Cooking at Quail Hill alongside other East End chefs at the farm’s annual “Common Table” dinner is just as fundamental to my annual plan as cutting the season’s first asparagus spears from my garden during the last days of May. Every year I look forward to meeting new chefs and reconnecting with old friends like Joe Realmuto and Jason Weiner. Last summer, the new “young chef” – the one with the wild eyes – was a man named Jeremy Blutstein. His enthusiasm for the outing was clear, and as I approached and began assembling my station, he was in lock step with Realmuto and Weiner, offering his assistance. Knowing full well that we all need a little help to complete our dishes, I gladly accepted help from this esteemed trio. In no time, my potato/chorizo galette was coming out of the wood burning oven and heading to the welcoming harvest table, which, at first glance, appeared to stretch across the orchard. It was a spectacle!
As the last plates of desserts were delivered to the two hundred guests seated at the table, I had started to pack out, and there again to help me load sheet pans onto the pick-up was Jeremy.
Twenty years earlier Jeremy had been just a kid, often seated at the counter of my first restaurant, Estia, eating pancakes with a bunch of his friends. But that day at Quail Hill, he surprised me when he told me that he had just finished his first season at the helm of the well-known Montauk restaurant, East by Northeast, and he invited me to visit once the season quieted down in September.
For years I’d been aware of the lakeside restaurant. In the beginning it was Asian inspired. The portions back then were large – in a way, a fitting match for the always-boisterous crowd. With a new menu and quieter room, I’ve found the reinvented East by Northeast to be a delightful excuse to make the drive to Montauk and relax at what I consider to be the best tableside sunset view on the East End. Chef Blutstein seems to be drawing more of the northeast’s influence onto the plate.
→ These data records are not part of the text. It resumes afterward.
(* ===== verification/JsonCodec.v ===== *)
(** * [json.dumps] and [json.loads]

    The backend stores JSON text written by [json.dumps] (the weak
    concepts of a profile, main.py lines 382 and 391; embedding vectors,
    embeddings.py line 31) and reads it back with [json.loads] (main.py
    lines 340 and 469, embeddings.py line 34), and the Gemini provider
    decodes the model's answer with [json.loads] (llm/gemini.py line
    22).  This file models the two functions of Python's [json] package
    with their default arguments: [dumps] is [JSONEncoder] with
    [ensure_ascii=True] and the separators [", "] and [": "]; [loads] is
    the C scanner of [json.decoder] ([scan_once], [scanstring],
    [_parse_object], [_parse_array], [_match_number]) in strict mode.
    The decoder runs on fuel; [loads] gives it two units per code point
    of the input (a bracket costs one unit to the value and one to its
    elements), which is enough (theorem [loads_fuel]).  Numbers
    with a fraction or an exponent are read with [float()] (so exactly,
    see [Json.parse_float_str]); the nesting limit of the C scanner
    ([RecursionError]) is not modelled. *)

From Stdlib Require Import String ZArith QArith List Lia Bool.
From S2P Require Import Prelude Json PyFormat.
Import ListNotations.
Open Scope list_scope.

Module JsonCodec.
Import Py PyFormat.

(** ** Encoder *)

(** ['{0:04x}'.format(n)] for [0 <= n < 65536]. *)
Definition hex4 (n : Z) : text :=
  map (fun i => hex_digit (Z.land (Z.shiftr n (4 * i)) 15)) [3; 2; 1; 0].

Definition u_escape (n : Z) : text := [92; 117] ++ hex4 n.

(** The replacement of one code point by [py_encode_basestring_ascii]:
    [ESCAPE_DCT] for the quote, the backslash and the controls with a
    short escape, the code point itself in [' '..'~'], a [\uXXXX]
    escape below [0x10000], a surrogate pair above. *)
Definition escape_char (c : Z) : text :=
  if c =? 92 then [92; 92]
  else if c =? 34 then [92; 34]
  else if c =? 8 then [92; 98]
  else if c =? 12 then [92; 102]
  else if c =? 10 then [92; 110]
  else if c =? 13 then [92; 114]
  else if c =? 9 then [92; 116]
  else if (32 <=? c) && (c <=? 126) then [c]
  else if c <? 65536 then u_escape c
  else
    let n := c - 65536 in
    u_escape (Z.lor 55296 (Z.land (Z.shiftr n 10) 1023)) ++ u_escape (Z.lor 56320 (Z.land n 1023)).

Definition encode_str (s : text) : text := [34] ++ flat_map escape_char s ++ [34].

(** [floatstr] with [allow_nan=True]. *)
Definition floatstr (f : pyfloat) : text :=
  match f with
  | NaN => str "NaN"
  | PosInf => str "Infinity"
  | NegInf => str "-Infinity"
  | Finite _ => float_repr f
  end.

Fixpoint dumps (v : py_value) : text :=
  match v with
  | VNone => str "null"
  | VBool b => if b then str "true" else str "false"
  | VInt z => py_str_int z
  | VFloat f => floatstr f
  | VStr s => encode_str s
  | VList l => [91] ++ join_repr (map dumps l) ++ [93]
  | VDict kvs =>
      [123] ++ join_repr (map (fun kv => encode_str (fst kv) ++ str ": " ++ dumps (snd kv)) kvs) ++ [125]
  end.

(** ** Decoder *)

(** [WHITESPACE] of the decoder: space, tab, line feed, carriage
    return. *)
Definition is_ws (c : Z) : bool := (c =? 32) || (c =? 9) || (c =? 10) || (c =? 13).

Fixpoint skip_ws (s : text) : text :=
  match s with
  | c :: s' => if is_ws c then skip_ws s' else s
  | [] => []
  end.

Definition hex_value (c : Z) : option Z :=
  if (48 <=? c) && (c <=? 57) then Some (c - 48)
  else if (97 <=? c) && (c <=? 102) then Some (c - 87)
  else if (65 <=? c) && (c <=? 70) then Some (c - 55)
  else None.

Definition hex4_value (a b c d : Z) : option Z :=
  match hex_value a, hex_value b, hex_value c, hex_value d with
  | Some w, Some x, Some y, Some z => Some (((w * 16 + x) * 16 + y) * 16 + z)
  | _, _, _, _ => None
  end.

Definition is_high_surrogate (u : Z) : bool := (55296 <=? u) && (u <=? 56319).
Definition is_low_surrogate (u : Z) : bool := (56320 <=? u) && (u <=? 57343).

(** [Py_UNICODE_JOIN_SURROGATES]. *)
Definition join_surrogates (hi lo : Z) : Z :=
  Z.lor (Z.shiftl (Z.land hi 1023) 10) (Z.land lo 1023) + 65536.

(** The one-character escapes after a backslash. *)
Definition simple_escape (e : Z) : option Z :=
  if e =? 34 then Some 34 else if e =? 92 then Some 92 else if e =? 47 then Some 47
  else if e =? 98 then Some 8 else if e =? 102 then Some 12 else if e =? 110 then Some 10
  else if e =? 114 then Some 13 else if e =? 116 then Some 9 else None.

(** Prepends a decoded code point to the rest of the decoding. *)
Definition cons_ok (c : Z) (r : result (text * text)) : result (text * text) :=
  match r with Ok (t, r') => Ok (c :: t, r') | Err e => Err e end.

(** [scanstring] from just after the opening quote: the decoded text
    and what follows the closing quote.  A literal control character,
    an unknown escape, a bad [\uXXXX] and a missing closing quote raise
    [JSONDecodeError].  A high surrogate escape directly followed by a
    low surrogate escape is joined into one code point. *)
Fixpoint scan_string (s : text) : result (text * text) :=
  match s with
  | [] => Err JSONDecodeError
  | c :: s1 =>
      if c =? 34 then Ok ([], s1)
      else if c =? 92 then
        match s1 with
        | [] => Err JSONDecodeError
        | e :: s2 =>
            if e =? 117 then
              match s2 with
              | a :: b :: c' :: d :: r =>
                  match hex4_value a b c' d with
                  | None => Err JSONDecodeError
                  | Some u =>
                      if is_high_surrogate u then
                        match r with
                        | x :: y :: e1 :: f1 :: g1 :: h1 :: r2 =>
                            if (x =? 92) && (y =? 117) then
                              match hex4_value e1 f1 g1 h1 with
                              | None => Err JSONDecodeError
                              | Some u2 =>
                                  if is_low_surrogate u2 then cons_ok (join_surrogates u u2) (scan_string r2)
                                  else cons_ok u (scan_string r)
                              end
                            else cons_ok u (scan_string r)
                        | _ => cons_ok u (scan_string r)
                        end
                      else cons_ok u (scan_string r)
                  end
              | _ => Err JSONDecodeError
              end
            else
              match simple_escape e with
              | Some c' => cons_ok c' (scan_string s2)
              | None => Err JSONDecodeError
              end
        end
      else if c <? 32 then Err JSONDecodeError
      else cons_ok c (scan_string s1)
  end.

Definition is_ascii_digit (c : Z) : bool := (48 <=? c) && (c <=? 57).

Fixpoint span_digits (s : text) : text * text :=
  match s with
  | c :: r => if is_ascii_digit c then let '(d, r') := span_digits r in (c :: d, r') else ([], s)
  | [] => ([], [])
  end.

(** The integer part: [0], or a digit [1-9] followed by digits. *)
Definition int_part (s : text) : option (text * text) :=
  match s with
  | c :: r =>
      if c =? 48 then Some ([48], r)
      else if (49 <=? c) && (c <=? 57) then let '(d, r') := span_digits r in Some (c :: d, r')
      else None
  | [] => None
  end.

(** A point and at least one digit, or nothing. *)
Definition frac_part (s : text) : text * text :=
  match s with
  | p :: c :: r =>
      if (p =? 46) && is_ascii_digit c then let '(d, r') := span_digits r in (p :: c :: d, r')
      else ([], s)
  | _ => ([], s)
  end.

(** [e] or [E], an optional sign and at least one digit, or nothing. *)
Definition exp_part (s : text) : text * text :=
  match s with
  | e :: r =>
      if (e =? 101) || (e =? 69) then
        let '(sg, r') :=
          match r with
          | c :: r'' => if (c =? 43) || (c =? 45) then ([c], r'') else ([], r)
          | [] => ([], r)
          end in
        match span_digits r' with
        | ([], _) => ([], s)
        | (d, r'') => (e :: sg ++ d, r'')
        end
      else ([], s)
  | [] => ([], s)
  end.

(** [_match_number]: an optional minus sign, the integer part, an
    optional fraction and an optional exponent, with ASCII digits; the
    matched text, whether it has a fraction or an exponent, and the
    rest. *)
Definition match_number (s : text) : option (text * bool * text) :=
  let '(sign, s1) := match s with c :: r => if c =? 45 then ([c], r) else ([], s) | [] => ([], s) end in
  match int_part s1 with
  | None => None
  | Some (ip, r1) =>
      let '(frac, r2) := frac_part r1 in
      let '(ex, r3) := exp_part r2 in
      Some (sign ++ ip ++ frac ++ ex, negb (match frac, ex with [], [] => true | _, _ => false end), r3)
  end.

(** The number a matched literal denotes: [int(integer)] without
    fraction and exponent, [float(literal)] otherwise. *)
Definition number_value (lit : text) (is_float : bool) : result py_value :=
  if is_float then
    match parse_float_str lit with Some f => Ok (VFloat f) | None => Err JSONDecodeError end
  else match parse_int_str lit with Some z => Ok (VInt z) | None => Err JSONDecodeError end.

(** [dict(pairs)]: a repeated key keeps its first position and its last
    value. *)
Definition dict_of_pairs (pairs : list (text * py_value)) : py_value :=
  VDict (fold_left (fun acc kv => dict_set acc (fst kv) (snd kv)) pairs []).

Definition lit_null : text := str "null".
Definition lit_true : text := str "true".
Definition lit_false : text := str "false".
Definition lit_nan : text := str "NaN".
Definition lit_inf : text := str "Infinity".
Definition lit_ninf : text := str "-Infinity".

Definition strip_prefix (p s : text) : option text :=
  if is_prefix p s then Some (skipn (length p) s) else None.

(** The named constants and the numbers, tried in the order of
    [scan_once]; [None] is its [StopIteration]. *)
Definition scan_scalar (s : text) : option (result (py_value * text)) :=
  match strip_prefix lit_null s with Some r => Some (Ok (VNone, r)) | None =>
  match strip_prefix lit_true s with Some r => Some (Ok (VBool true, r)) | None =>
  match strip_prefix lit_false s with Some r => Some (Ok (VBool false, r)) | None =>
  match strip_prefix lit_nan s with Some r => Some (Ok (VFloat NaN, r)) | None =>
  match strip_prefix lit_inf s with Some r => Some (Ok (VFloat PosInf, r)) | None =>
  match strip_prefix lit_ninf s with Some r => Some (Ok (VFloat NegInf, r)) | None =>
  match match_number s with
  | Some (lit, fl, r) => Some (match number_value lit fl with Ok v => Ok (v, r) | Err e => Err e end)
  | None => None
  end end end end end end end.

(** [scan_once] (a value at the head of [s]), [_parse_array] after
    [[] and blanks, [_parse_object] after [{] and blanks.  [None] is the
    end of the fuel; [Some (Err _)] a [JSONDecodeError] ("Expecting
    value" when no value starts at the head). *)
Fixpoint scan_value (fuel : nat) (s : text) : option (result (py_value * text)) :=
  match fuel with
  | O => None
  | S f =>
      match s with
      | c :: r =>
          if c =? 34 then
            Some (match scan_string r with Ok (t, r') => Ok (VStr t, r') | Err e => Err e end)
          else if c =? 91 then
            match skip_ws r with
            | d :: r' =>
                if d =? 93 then Some (Ok (VList [], r'))
                else match scan_elems f [] (d :: r') with
                     | Some (Ok (l, r'')) => Some (Ok (VList l, r''))
                     | Some (Err e) => Some (Err e)
                     | None => None
                     end
            | [] => Some (Err JSONDecodeError)
            end
          else if c =? 123 then
            match skip_ws r with
            | d :: r' =>
                if d =? 125 then Some (Ok (VDict [], r'))
                else match scan_members f [] (d :: r') with
                     | Some (Ok (kvs, r'')) => Some (Ok (dict_of_pairs kvs, r''))
                     | Some (Err e) => Some (Err e)
                     | None => None
                     end
            | [] => Some (Err JSONDecodeError)
            end
          else match scan_scalar s with Some x => Some x | None => Some (Err JSONDecodeError) end
      | [] => Some (Err JSONDecodeError)
      end
  end
with scan_elems (fuel : nat) (acc : list py_value) (s : text) : option (result (list py_value * text)) :=
  match fuel with
  | O => None
  | S f =>
      match scan_value f s with
      | None => None
      | Some (Err e) => Some (Err e)
      | Some (Ok (v, r)) =>
          match skip_ws r with
          | c :: r' =>
              if c =? 93 then Some (Ok (rev (v :: acc), r'))
              else if c =? 44 then
                match skip_ws r' with
                | d :: r'' => if d =? 93 then Some (Err JSONDecodeError)
                              else scan_elems f (v :: acc) (d :: r'')
                | [] => Some (Err JSONDecodeError)
                end
              else Some (Err JSONDecodeError)
          | [] => Some (Err JSONDecodeError)
          end
      end
  end
with scan_members (fuel : nat) (acc : list (text * py_value)) (s : text)
  : option (result (list (text * py_value) * text)) :=
  match fuel with
  | O => None
  | S f =>
      match s with
      | c :: r =>
          if c =? 34 then
            match scan_string r with
            | Err e => Some (Err e)
            | Ok (k, r1) =>
                match skip_ws r1 with
                | d :: r2 =>
                    if d =? 58 then
                      match scan_value f (skip_ws r2) with
                      | None => None
                      | Some (Err e) => Some (Err e)
                      | Some (Ok (v, r3)) =>
                          match skip_ws r3 with
                          | x :: r4 =>
                              if x =? 125 then Some (Ok (rev ((k, v) :: acc), r4))
                              else if x =? 44 then
                                match skip_ws r4 with
                                | y :: r5 => if y =? 125 then Some (Err JSONDecodeError)
                                             else scan_members f ((k, v) :: acc) (y :: r5)
                                | [] => Some (Err JSONDecodeError)
                                end
                              else Some (Err JSONDecodeError)
                          | [] => Some (Err JSONDecodeError)
                          end
                      end
                    else Some (Err JSONDecodeError)
                | [] => Some (Err JSONDecodeError)
                end
            end
          else Some (Err JSONDecodeError)
      | [] => Some (Err JSONDecodeError)
      end
  end.
(** The result and the final state of the scenario run. *)
Definition scenario_result : py_value :=
  match fst scenario_run with Ok r => r | Err _ => VNone end.
Definition scenario_state := snd scenario_run.

Definition scenario_qmap : list (Z * text) := [(1, str "Services give pods a stable endpoint")].
Definition scenario_start : pstate (list (result py_value)) := mkPState scenario_script [].

Lemma run_multi_agent_calls_bounded_witness :
  run_multi_agent scenario_qmap (VDict []) scenario_start = (Ok scenario_result, scenario_state) /\
  exists new, calls scenario_state = calls scenario_start ++ new /\
              exists rest, agents_with_fix = map call_system new ++ rest.
Proof.
  split; [vm_compute; reflexivity|].
  apply (run_multi_agent_calls_bounded scenario_qmap (VDict []) scenario_start (Ok scenario_result)).
  vm_compute. reflexivity.
Defined.

Lemma run_multi_agent_ok_calls_witness :
  run_multi_agent scenario_qmap (VDict []) scenario_start = (Ok scenario_result, scenario_state) /\
  exists new, calls scenario_state = calls scenario_start ++ new /\
              (map call_system new = agents_plain \/ map call_system new = agents_with_fix).
Proof.
  split; [vm_compute; reflexivity|].
  apply (run_multi_agent_ok_calls scenario_qmap (VDict []) scenario_start scenario_result).
  vm_compute. reflexivity.
Defined.

Lemma run_multi_agent_grade_witness :
  run_multi_agent scenario_qmap (VDict []) scenario_start = (Ok scenario_result, scenario_state) /\
  exists q1 q2 q3 corr st1 qs,
    _cap (qmap_get scenario_qmap 1) 600 = Ok q1 /\ _cap (qmap_get scenario_qmap 2) 600 = Ok q2 /\
    _cap (qmap_get scenario_qmap 3) 600 = Ok q3 /\
    generate_json sys_correctness (PCorrectness q1 q2 q3) (provider scenario_start) = (Ok corr, st1) /\
    get corr (str "q_scores") (VDict []) = Ok qs /\
    get scenario_result (str "grade") VNone = Ok (VInt (compute_grade_from_qscores qs)).
Proof.
  split; [vm_compute; reflexivity|].
  apply (run_multi_agent_grade scenario_qmap (VDict []) scenario_start scenario_result scenario_state).
  vm_compute. reflexivity.
Defined.

End MultiAgent.
(* ===== verification/Profile.v ===== *)
(** * Student progress tracker: profile.py

    [pick_weak_concepts] is Python's stable [sorted] by score (an
    insertion sort that places each item after the items it is not
    smaller than, comparing with [<] only) followed by the first [top_k]
    keys; [calc_trend] and [summarize_feedback] follow the source line
    by line.  Scores and grades are Python floats ([pyfloat]: finite
    values as exact rationals, the infinities and NaN with IEEE
    comparisons and subtraction).  With a NaN score CPython's merge sort
    may order items differently from an insertion sort; the model is the
    insertion sort. *)

From Stdlib Require Import String ZArith QArith List Lia Lqa Bool Permutation Sorted.
From S2P Require Import Prelude Json.
Import ListNotations.
Open Scope list_scope.

Module Profile.
Import Py.

(** ** [pick_weak_concepts] *)

Definition item : Type := text * pyfloat.

(** Insert [x] after every item it is not smaller than: Python's sort
    is stable and compares keys with [<] only. *)
Fixpoint insert_stable (x : item) (l : list item) : list item :=
  match l with
  | [] => [x]
  | y :: l' => if float_lt (snd x) (snd y) then x :: l else y :: insert_stable x l'
  end.

(** [sorted(items, key=lambda x: x[1])]. *)
Definition sorted_by_score (items : list item) : list item :=
  fold_left (fun acc x => insert_stable x acc) items [].

Definition pick_weak_concepts (concept_scores : list item) (top_k : nat) : list text :=
  map fst (firstn top_k (sorted_by_score concept_scores)).

(** ** [calc_trend] *)

Inductive trend : Type := Unknown | Improving | Declining | Stable.

Definition calc_trend (prev_grade : option pyfloat) (new_grade : pyfloat) : trend :=
  match prev_grade with
  | None => Unknown
  | Some p =>
      let diff := float_sub new_grade p in
      if float_le (Finite 5) diff then Improving
      else if float_le diff (Finite (-5)) then Declining
      else Stable
  end.

(** ** [summarize_feedback] *)

(** [(text or "").strip().replace("\n", " ")], then the cut to
    [max_len] code points with ["..."] appended. *)
Definition summarize_feedback (t : py_value) (max_len : nat) : result text :=
  match (if truthy t then t else VStr []) with
  | VStr s =>
      let t := replace_char 10 [32] (strip s) in
      Ok (if Nat.ltb max_len (length t) then firstn max_len t ++ str "..." else t)
  | _ => Err AttributeError
  end.

(** ** Sorting lemmas *)

(** [x] sorts no later than [y]: [y] is not smaller. *)
Definition score_le (x y : item) : Prop := float_lt (snd y) (snd x) = false.

Lemma insert_stable_perm x l : Permutation (insert_stable x l) (x :: l).
Proof.
  induction l as [|y l IH]; simpl; auto.
  destruct (float_lt (snd x) (snd y)); auto.
  eapply perm_trans; [apply perm_skip, IH | apply perm_swap].
Qed.

Lemma sorted_by_score_perm_acc items acc :
  Permutation (fold_left (fun acc x => insert_stable x acc) items acc) (rev items ++ acc).
Proof.
  revert acc. induction items as [|x items IH]; intros acc; simpl; auto.
  rewrite IH, <- app_assoc. simpl.
  apply Permutation_app_head. apply insert_stable_perm.
Qed.

Lemma sorted_by_score_perm items : Permutation (sorted_by_score items) items.
Proof.
  unfold sorted_by_score. rewrite sorted_by_score_perm_acc, app_nil_r.
  apply Permutation_sym, Permutation_rev.
Qed.

(** Insertion keeps a list strongly sorted: [<] on floats is
    irreflexive and transitive, NaN included. *)
Lemma insert_stable_sorted x l :
  StronglySorted score_le l -> StronglySorted score_le (insert_stable x l).
Proof.
  induction 1 as [|y l Hs IH Hall]; simpl; [repeat constructor|].
  unfold score_le in *. rewrite Forall_forall in Hall.
  destruct (float_lt (snd x) (snd y)) eqn:E.
  - constructor; [constructor; auto; rewrite Forall_forall; auto|].
    constructor.
    + destruct (float_lt (snd y) (snd x)) eqn:E2; auto.
      pose proof (float_lt_trans _ _ _ E E2). rewrite float_lt_irrefl in *. discriminate.
    + rewrite Forall_forall. intros z Hz. specialize (Hall z Hz).
      destruct (float_lt (snd z) (snd x)) eqn:E2; auto.
      pose proof (float_lt_trans _ _ _ E2 E). congruence.
  - constructor; auto. rewrite Forall_forall. intros z Hz.
    apply (Permutation_in _ (insert_stable_perm x l)) in Hz as [<-|Hz]; auto.
Qed.

Lemma sorted_by_score_sorted items : StronglySorted score_le (sorted_by_score items).
Proof.
  unfold sorted_by_score.
  assert (Hgen : forall acc, StronglySorted score_le acc ->
            StronglySorted score_le (fold_left (fun acc x => insert_stable x acc) items acc)).
  { induction items as [|x items IH]; intros acc Hacc; simpl; auto.
    apply IH, insert_stable_sorted, Hacc. }
  apply Hgen. constructor.
Qed.

(** In a strongly sorted list, an item of the prefix sorts no later
    than any item of the suffix. *)
Lemma sorted_prefix_le (l : list item) n x y :
  StronglySorted score_le l -> In x (firstn n l) -> In y (skipn n l) -> score_le x y.
Proof.
  intros Hs. revert n. induction Hs as [|z l Hs IH Hall]; intros n Hx Hy.
  - destruct n; simpl in *; contradiction.
  - destruct n as [|n]; simpl in Hx; [contradiction|].
    destruct Hx as [<-|Hx].
    + rewrite Forall_forall in Hall. apply Hall.
      simpl in Hy. eapply in_skipn; exact Hy.
    + eapply IH; eauto.
Qed.

(** [pick_weak_concepts] returns the keys of the [min top_k n]
    lowest-scoring concepts: the concepts split into a chosen part, whose
    keys are the result in order, and the rest, and no concept left out
    scores less than a chosen one. *)
Theorem weak_concepts_lowest (concept_scores : list item) (top_k : nat) :
  exists chosen rest,
    Permutation concept_scores (chosen ++ rest) /\
    pick_weak_concepts concept_scores top_k = map fst chosen /\
    length chosen = Nat.min top_k (length concept_scores) /\
    (forall x y, In x chosen -> In y rest -> float_lt (snd y) (snd x) = false).
Proof.
  set (l := sorted_by_score concept_scores).
  exists (firstn top_k l), (skipn top_k l). repeat split.
  - rewrite firstn_skipn. symmetry. apply sorted_by_score_perm.
  - rewrite length_firstn. f_equal. apply Permutation_length, sorted_by_score_perm.
  - intros x y Hx Hy. apply (sorted_prefix_le l top_k); auto. apply sorted_by_score_sorted.
Qed.

Lemma Qle_bool_ext (a b c d : Q) :
  (Qle a b <-> Qle c d) -> Qle_bool a b = Qle_bool c d.
Proof.
  intros H. destruct (Qle_bool a b) eqn:E1, (Qle_bool c d) eqn:E2; auto;
    rewrite ?Qle_bool_iff in *; rewrite <- ?not_true_iff_false, ?Qle_bool_iff in *; tauto.
Qed.

Lemma float_le_finite (x y : Q) : float_le (Finite x) (Finite y) = Qle_bool x y.
Proof.
  unfold float_le. simpl.
  destruct (Qle_bool x y) eqn:E3, (Qle_bool y x) eqn:E1; simpl; auto.
  - apply Qeq_bool_iff, Qle_antisym; apply Qle_bool_iff; assumption.
  - destruct (Qeq_bool x y) eqn:E2; auto. apply Qeq_bool_iff in E2.
    assert (Hxy : Qle_bool x y = true) by (apply Qle_bool_iff; rewrite E2; apply Qle_refl).
    congruence.
  - exfalso. destruct (Qlt_le_dec x y) as [H|H].
    + apply Qlt_le_weak, Qle_bool_iff in H. congruence.
    + apply Qle_bool_iff in H. congruence.
Qed.

(** Trend classification: no previous grade gives [unknown]; a rise
    of at least 5 points [improving]; a fall of at least 5 points
    [declining]; anything in between [stable]. *)
Theorem calc_trend_spec (prev : option Q) (g : Q) :
  calc_trend (option_map Finite prev) (Finite g) =
  match prev with
  | None => Unknown
  | Some p => if Qle_bool (p + 5) g then Improving
              else if Qle_bool g (p - 5) then Declining else Stable
  end.
Proof.
  destruct prev as [p|]; simpl; auto. rewrite !float_le_finite.
  rewrite (Qle_bool_ext 5 (g - p) (p + 5) g) by (split; intros; lra).
  rewrite (Qle_bool_ext (g - p) (-5) g (p - 5)) by (split; intros; lra).
  reflexivity.
Qed.

(** The four cases of the specification: [None -> unknown],
    [70 -> 76 improving], [80 -> 74 declining], [80 -> 82 stable]. *)
Example calc_trend_examples :
  calc_trend None (Finite 76) = Unknown /\ calc_trend (Some (Finite 70)) (Finite 76) = Improving /\
  calc_trend (Some (Finite 80)) (Finite 74) = Declining /\
  calc_trend (Some (Finite 80)) (Finite 82) = Stable.
Proof. repeat split; reflexivity. Qed.

(** The feedback summary is one line of at most [max_len + 3]
    code points, and is the stripped feedback itself when that fits. *)
Theorem summarize_feedback_bounded (t : py_value) (max_len : nat) (s : text) :
  summarize_feedback t max_len = Ok s ->
  (length s <= max_len + 3)%nat /\ ~ In 10 s /\
  (forall u, (if truthy t then t else VStr []) = VStr u ->
             (length (strip u) <= max_len)%nat -> s = replace_char 10 [32] (strip u)).
Proof.
  unfold summarize_feedback. destruct (if truthy t then t else VStr []) eqn:Et; try discriminate.
  intros H. inv H.
  set (u := replace_char 10 [32] (strip s0)).
  assert (Hno : ~ In 10 u) by (apply replace_char1_not_in; discriminate).
  assert (Hlen : length u = length (strip s0)) by apply length_replace_char1.
  repeat split.
  - destruct (Nat.ltb max_len (length u)) eqn:E.
    + rewrite length_app, length_firstn. simpl. lia.
    + apply Nat.ltb_ge in E. lia.
  - destruct (Nat.ltb max_len (length u)); auto.
    intros Hin. apply in_app_or in Hin as [Hin|Hin]; [apply in_firstn in Hin; auto|].
    simpl in Hin. lia.
  - intros u' Hu' Hle. inv Hu'. fold u. rewrite <- Hlen in Hle.
    destruct (Nat.ltb max_len (length u)) eqn:E; auto. apply Nat.ltb_lt in E. lia.
Qed.

Lemma summarize_feedback_bounded_witness :
  summarize_feedback (VStr (str " Good work ")) 4 = Ok (str "Good...") /\
  (length (str "Good...") <= 4 + 3)%nat /\ ~ In 10 (str "Good...") /\
  (forall u, (if truthy (VStr (str " Good work ")) then VStr (str " Good work ") else VStr []) = VStr u ->
             (length (strip u) <= 4)%nat -> str "Good..." = replace_char 10 [32] (strip u)).
Proof.
  split; [vm_compute; reflexivity|].
  apply (summarize_feedback_bounded (VStr (str " Good work ")) 4). vm_compute. reflexivity.
Defined.

End Profile.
With vegetables sourced from the Amber Waves and Balsam Farms in Amagansett plus his locally sourced fish, meats and fowl, East by Northeast is more unique than ever and perfectly suited to the hip crowds that have recast Montauk as one of the most popular summer resort destinations in the world.
On each visit we started with an order of Jeremy’s irresistible steamed pork buns (my wife Jessica loves to follow the pork buns with a Lolly Pop (crisp) kale salad). On another visit, with a group of six, we tried two plates of the Hoisin duck taco in wanton skins – crisp wonton “tacos” filled with shredded duck in a sweet, garlicky hoisin sauce.
For main courses we shared a wonderful Korean Chicken. It was crisp and fried, finished in a slightly sweet peanut sauce. We also enjoyed a beef short rib served off the bone. It was served in a more American – stick to your ribs – style, perfect for one of our guests who had just spent the afternoon surfing the huge waves off Turtle Cove.
Don’t leave without sharing a few desserts. I emphatically recommend Jeremy’s Ice cream peanut butter bar! Also, your table must share the mini ice cream cones served with different flavors of home made gelato-style ice creams.The sous chef himself delivered my favorite desert! It was his first shot at crab apple candy spun ice cream over home made granola. It was a stunner – both to look at, and as a sweet and crunchy cap to the meal.
I’ve learned to expect the simplest surprises from East by Northeast – tall and frosty beer glasses; a visit from the manager to assure a comfortable start; a salad lighter and more flavorful than any I remember, and a smile on the wait staff that reminds me that it’s ok to ask for something simply out of the ordinary.